» HOW TO COMPLETE THIS TASK
Exactly the lines starting at the line containing "Theorem upsert_bets_returns" and ending at the line containing "conforms head_to_head_schema (_ensure_df_from_schema" are to be written out from the listing below, both included.

[SOURCE MATERIAL — start]

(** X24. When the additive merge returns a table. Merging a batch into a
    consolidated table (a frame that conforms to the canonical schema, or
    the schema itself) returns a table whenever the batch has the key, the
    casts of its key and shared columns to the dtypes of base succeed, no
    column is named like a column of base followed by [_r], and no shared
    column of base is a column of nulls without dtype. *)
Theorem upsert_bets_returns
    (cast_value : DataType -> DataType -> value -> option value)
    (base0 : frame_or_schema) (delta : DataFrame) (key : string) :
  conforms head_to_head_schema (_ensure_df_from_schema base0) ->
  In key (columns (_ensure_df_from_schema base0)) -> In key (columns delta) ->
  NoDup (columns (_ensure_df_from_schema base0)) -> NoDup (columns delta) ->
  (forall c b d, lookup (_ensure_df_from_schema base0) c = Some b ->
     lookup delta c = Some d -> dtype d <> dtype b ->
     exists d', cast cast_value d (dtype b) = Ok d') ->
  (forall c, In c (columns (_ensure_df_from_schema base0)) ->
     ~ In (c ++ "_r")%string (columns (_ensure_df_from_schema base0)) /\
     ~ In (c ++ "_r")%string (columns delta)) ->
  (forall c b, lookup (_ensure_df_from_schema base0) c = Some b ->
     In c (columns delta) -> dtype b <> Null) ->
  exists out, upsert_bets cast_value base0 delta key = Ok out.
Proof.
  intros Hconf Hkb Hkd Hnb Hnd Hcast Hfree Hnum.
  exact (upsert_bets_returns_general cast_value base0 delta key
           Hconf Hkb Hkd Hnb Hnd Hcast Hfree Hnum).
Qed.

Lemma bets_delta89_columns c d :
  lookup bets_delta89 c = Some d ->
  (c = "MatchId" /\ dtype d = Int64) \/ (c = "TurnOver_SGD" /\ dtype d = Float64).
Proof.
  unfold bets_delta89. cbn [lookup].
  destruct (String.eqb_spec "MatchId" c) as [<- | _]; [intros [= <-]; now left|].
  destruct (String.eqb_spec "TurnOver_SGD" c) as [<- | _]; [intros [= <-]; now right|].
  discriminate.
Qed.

[SOURCE MATERIAL — finish]
[SOURCE MATERIAL — start]

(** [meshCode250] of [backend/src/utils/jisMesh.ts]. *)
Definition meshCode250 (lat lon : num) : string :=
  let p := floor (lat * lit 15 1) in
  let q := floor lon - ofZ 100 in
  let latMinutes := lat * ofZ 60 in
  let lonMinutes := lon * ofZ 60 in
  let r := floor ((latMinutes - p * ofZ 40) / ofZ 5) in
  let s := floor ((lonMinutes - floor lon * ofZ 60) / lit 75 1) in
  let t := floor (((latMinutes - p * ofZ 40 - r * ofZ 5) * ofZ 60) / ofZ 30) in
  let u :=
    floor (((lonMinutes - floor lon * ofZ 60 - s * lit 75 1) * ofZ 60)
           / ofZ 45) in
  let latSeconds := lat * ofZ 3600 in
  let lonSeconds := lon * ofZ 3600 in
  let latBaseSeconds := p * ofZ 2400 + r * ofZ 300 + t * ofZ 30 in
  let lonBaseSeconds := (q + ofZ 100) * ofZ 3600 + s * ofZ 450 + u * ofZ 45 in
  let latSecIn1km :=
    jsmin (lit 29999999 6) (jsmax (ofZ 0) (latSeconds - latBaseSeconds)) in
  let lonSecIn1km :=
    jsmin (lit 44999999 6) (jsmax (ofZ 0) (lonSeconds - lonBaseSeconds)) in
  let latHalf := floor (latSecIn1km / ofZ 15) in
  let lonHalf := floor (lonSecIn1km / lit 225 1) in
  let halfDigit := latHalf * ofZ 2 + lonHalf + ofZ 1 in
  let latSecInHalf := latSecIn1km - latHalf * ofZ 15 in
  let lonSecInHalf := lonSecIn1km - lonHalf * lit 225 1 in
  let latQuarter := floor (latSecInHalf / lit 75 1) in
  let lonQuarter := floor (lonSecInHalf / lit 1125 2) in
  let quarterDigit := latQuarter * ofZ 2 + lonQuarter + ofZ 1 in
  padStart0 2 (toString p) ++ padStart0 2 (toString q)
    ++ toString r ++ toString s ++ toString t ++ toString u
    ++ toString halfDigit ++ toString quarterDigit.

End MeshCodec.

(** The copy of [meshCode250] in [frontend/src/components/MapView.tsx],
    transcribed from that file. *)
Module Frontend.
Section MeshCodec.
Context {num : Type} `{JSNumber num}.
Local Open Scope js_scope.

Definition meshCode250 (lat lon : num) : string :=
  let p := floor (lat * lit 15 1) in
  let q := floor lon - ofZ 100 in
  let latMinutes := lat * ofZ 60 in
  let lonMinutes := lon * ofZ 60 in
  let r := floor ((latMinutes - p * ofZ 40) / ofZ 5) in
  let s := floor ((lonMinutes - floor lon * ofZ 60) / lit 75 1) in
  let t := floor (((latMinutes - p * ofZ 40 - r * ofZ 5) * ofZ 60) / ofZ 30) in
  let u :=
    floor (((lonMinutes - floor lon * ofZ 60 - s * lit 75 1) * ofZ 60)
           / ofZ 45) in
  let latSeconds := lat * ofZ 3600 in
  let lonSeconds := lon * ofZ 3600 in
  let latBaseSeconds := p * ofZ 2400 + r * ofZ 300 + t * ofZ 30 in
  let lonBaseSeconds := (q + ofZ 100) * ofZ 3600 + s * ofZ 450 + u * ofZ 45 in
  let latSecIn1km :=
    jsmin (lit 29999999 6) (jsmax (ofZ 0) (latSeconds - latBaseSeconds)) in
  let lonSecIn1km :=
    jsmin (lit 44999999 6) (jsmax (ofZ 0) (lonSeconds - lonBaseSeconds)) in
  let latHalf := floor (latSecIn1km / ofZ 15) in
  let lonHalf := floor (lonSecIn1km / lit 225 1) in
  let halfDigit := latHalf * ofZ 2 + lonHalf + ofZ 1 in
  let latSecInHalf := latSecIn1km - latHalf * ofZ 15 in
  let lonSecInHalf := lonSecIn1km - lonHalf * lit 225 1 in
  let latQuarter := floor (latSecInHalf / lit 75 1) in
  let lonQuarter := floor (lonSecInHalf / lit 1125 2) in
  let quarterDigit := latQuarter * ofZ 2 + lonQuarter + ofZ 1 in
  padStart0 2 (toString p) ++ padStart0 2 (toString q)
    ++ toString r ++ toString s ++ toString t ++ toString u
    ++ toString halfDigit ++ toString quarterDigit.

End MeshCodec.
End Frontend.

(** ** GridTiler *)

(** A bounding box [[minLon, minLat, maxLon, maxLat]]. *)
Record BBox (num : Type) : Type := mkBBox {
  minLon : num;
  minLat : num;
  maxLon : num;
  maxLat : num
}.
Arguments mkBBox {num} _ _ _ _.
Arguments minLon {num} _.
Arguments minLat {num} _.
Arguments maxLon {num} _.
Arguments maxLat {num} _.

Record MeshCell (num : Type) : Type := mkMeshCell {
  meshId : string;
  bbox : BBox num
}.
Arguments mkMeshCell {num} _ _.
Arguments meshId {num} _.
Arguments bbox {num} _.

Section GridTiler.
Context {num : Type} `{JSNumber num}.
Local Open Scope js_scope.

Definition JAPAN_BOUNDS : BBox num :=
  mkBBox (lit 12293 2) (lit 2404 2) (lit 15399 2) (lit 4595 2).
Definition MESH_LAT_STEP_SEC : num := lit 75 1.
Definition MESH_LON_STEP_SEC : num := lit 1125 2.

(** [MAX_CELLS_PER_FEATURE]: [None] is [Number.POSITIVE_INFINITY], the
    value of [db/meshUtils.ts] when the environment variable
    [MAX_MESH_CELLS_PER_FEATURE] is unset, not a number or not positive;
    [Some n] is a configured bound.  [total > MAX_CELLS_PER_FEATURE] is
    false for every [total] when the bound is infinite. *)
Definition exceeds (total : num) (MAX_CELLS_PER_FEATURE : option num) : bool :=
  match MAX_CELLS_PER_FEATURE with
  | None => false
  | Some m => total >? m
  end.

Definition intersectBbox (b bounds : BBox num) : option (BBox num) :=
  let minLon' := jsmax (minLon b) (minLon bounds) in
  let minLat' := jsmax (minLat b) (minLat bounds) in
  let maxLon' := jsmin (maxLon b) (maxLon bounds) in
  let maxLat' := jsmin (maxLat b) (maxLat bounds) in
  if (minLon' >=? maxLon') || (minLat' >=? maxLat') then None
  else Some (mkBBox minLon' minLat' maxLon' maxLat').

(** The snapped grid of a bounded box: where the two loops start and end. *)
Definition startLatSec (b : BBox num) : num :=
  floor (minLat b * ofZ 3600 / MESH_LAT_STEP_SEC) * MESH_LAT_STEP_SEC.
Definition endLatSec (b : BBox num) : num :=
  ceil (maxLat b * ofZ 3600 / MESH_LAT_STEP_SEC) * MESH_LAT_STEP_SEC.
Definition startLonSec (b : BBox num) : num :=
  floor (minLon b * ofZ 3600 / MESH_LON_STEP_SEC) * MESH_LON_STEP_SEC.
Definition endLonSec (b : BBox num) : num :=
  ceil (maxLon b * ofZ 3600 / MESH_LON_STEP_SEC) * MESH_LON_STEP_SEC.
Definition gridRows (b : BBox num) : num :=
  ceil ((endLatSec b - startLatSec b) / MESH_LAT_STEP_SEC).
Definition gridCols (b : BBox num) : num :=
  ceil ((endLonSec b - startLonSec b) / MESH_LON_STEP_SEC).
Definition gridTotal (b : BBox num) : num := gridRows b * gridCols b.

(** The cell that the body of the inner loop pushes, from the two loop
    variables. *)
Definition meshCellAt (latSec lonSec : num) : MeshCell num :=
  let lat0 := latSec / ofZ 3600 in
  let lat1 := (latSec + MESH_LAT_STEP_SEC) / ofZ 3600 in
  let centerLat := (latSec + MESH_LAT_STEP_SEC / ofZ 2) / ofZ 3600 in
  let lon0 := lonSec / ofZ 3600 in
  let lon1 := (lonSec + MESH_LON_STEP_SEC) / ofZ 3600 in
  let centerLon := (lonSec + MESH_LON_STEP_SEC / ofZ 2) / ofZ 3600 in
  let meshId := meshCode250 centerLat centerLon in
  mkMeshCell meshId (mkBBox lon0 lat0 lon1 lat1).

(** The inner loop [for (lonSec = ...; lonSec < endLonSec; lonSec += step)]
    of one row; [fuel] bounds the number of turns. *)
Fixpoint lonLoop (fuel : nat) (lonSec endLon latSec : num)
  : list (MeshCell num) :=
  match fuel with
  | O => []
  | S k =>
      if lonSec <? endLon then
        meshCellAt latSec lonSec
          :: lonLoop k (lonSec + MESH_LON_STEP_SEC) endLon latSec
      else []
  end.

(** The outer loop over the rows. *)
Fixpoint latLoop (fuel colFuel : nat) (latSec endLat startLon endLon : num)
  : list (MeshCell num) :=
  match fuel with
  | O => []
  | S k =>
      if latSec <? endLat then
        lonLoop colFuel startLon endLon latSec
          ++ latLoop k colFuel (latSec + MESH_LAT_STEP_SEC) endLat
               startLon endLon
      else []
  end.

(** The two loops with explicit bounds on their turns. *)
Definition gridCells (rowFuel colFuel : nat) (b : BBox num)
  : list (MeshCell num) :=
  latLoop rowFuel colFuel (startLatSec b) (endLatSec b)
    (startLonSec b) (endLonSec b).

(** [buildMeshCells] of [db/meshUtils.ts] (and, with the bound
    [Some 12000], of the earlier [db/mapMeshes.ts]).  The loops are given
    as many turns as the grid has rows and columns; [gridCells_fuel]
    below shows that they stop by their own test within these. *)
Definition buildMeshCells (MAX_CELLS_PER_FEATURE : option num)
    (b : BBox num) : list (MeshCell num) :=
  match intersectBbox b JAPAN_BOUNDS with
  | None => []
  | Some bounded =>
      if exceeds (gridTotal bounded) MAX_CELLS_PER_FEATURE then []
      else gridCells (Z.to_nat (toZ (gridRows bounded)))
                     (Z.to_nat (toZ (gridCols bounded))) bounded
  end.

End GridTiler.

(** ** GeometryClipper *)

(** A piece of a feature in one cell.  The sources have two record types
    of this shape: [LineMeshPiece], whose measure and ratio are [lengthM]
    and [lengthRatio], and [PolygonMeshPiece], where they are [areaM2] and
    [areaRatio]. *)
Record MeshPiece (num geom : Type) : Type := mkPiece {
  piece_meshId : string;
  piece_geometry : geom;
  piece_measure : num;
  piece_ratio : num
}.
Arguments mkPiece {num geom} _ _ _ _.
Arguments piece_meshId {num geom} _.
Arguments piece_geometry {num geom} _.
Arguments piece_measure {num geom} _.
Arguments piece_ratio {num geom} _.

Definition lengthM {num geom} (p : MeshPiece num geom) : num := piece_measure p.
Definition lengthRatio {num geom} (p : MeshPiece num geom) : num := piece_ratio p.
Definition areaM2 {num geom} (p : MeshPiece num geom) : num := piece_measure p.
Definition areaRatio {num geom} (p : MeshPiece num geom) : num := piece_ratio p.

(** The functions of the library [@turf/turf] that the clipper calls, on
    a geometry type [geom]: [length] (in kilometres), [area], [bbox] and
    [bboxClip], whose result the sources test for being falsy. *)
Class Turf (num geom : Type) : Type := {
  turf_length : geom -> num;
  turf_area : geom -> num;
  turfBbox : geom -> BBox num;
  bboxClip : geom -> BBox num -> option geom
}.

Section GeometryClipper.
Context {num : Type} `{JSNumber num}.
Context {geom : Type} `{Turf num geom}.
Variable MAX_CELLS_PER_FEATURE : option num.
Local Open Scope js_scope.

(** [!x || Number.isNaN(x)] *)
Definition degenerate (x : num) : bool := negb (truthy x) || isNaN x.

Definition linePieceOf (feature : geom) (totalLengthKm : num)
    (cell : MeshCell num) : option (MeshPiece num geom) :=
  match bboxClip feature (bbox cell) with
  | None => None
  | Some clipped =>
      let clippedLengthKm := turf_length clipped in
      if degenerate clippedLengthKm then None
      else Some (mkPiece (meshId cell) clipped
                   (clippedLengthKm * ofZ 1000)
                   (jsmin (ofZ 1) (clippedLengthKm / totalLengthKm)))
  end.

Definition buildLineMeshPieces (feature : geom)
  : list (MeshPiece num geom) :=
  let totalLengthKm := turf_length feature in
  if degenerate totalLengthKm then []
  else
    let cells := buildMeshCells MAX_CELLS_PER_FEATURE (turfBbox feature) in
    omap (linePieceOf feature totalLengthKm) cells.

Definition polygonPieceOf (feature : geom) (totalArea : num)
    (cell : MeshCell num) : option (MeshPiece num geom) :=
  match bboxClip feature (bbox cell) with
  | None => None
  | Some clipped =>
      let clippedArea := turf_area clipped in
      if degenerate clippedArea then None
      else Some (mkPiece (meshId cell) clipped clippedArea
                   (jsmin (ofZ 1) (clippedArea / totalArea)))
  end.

[SOURCE MATERIAL — finish]

» REPLY
Theorem upsert_bets_returns
    (cast_value : DataType -> DataType -> value -> option value)
    (base0 : frame_or_schema) (delta : DataFrame) (key : string) :
  conforms head_to_head_schema (_ensure_df_from_schema base0) ->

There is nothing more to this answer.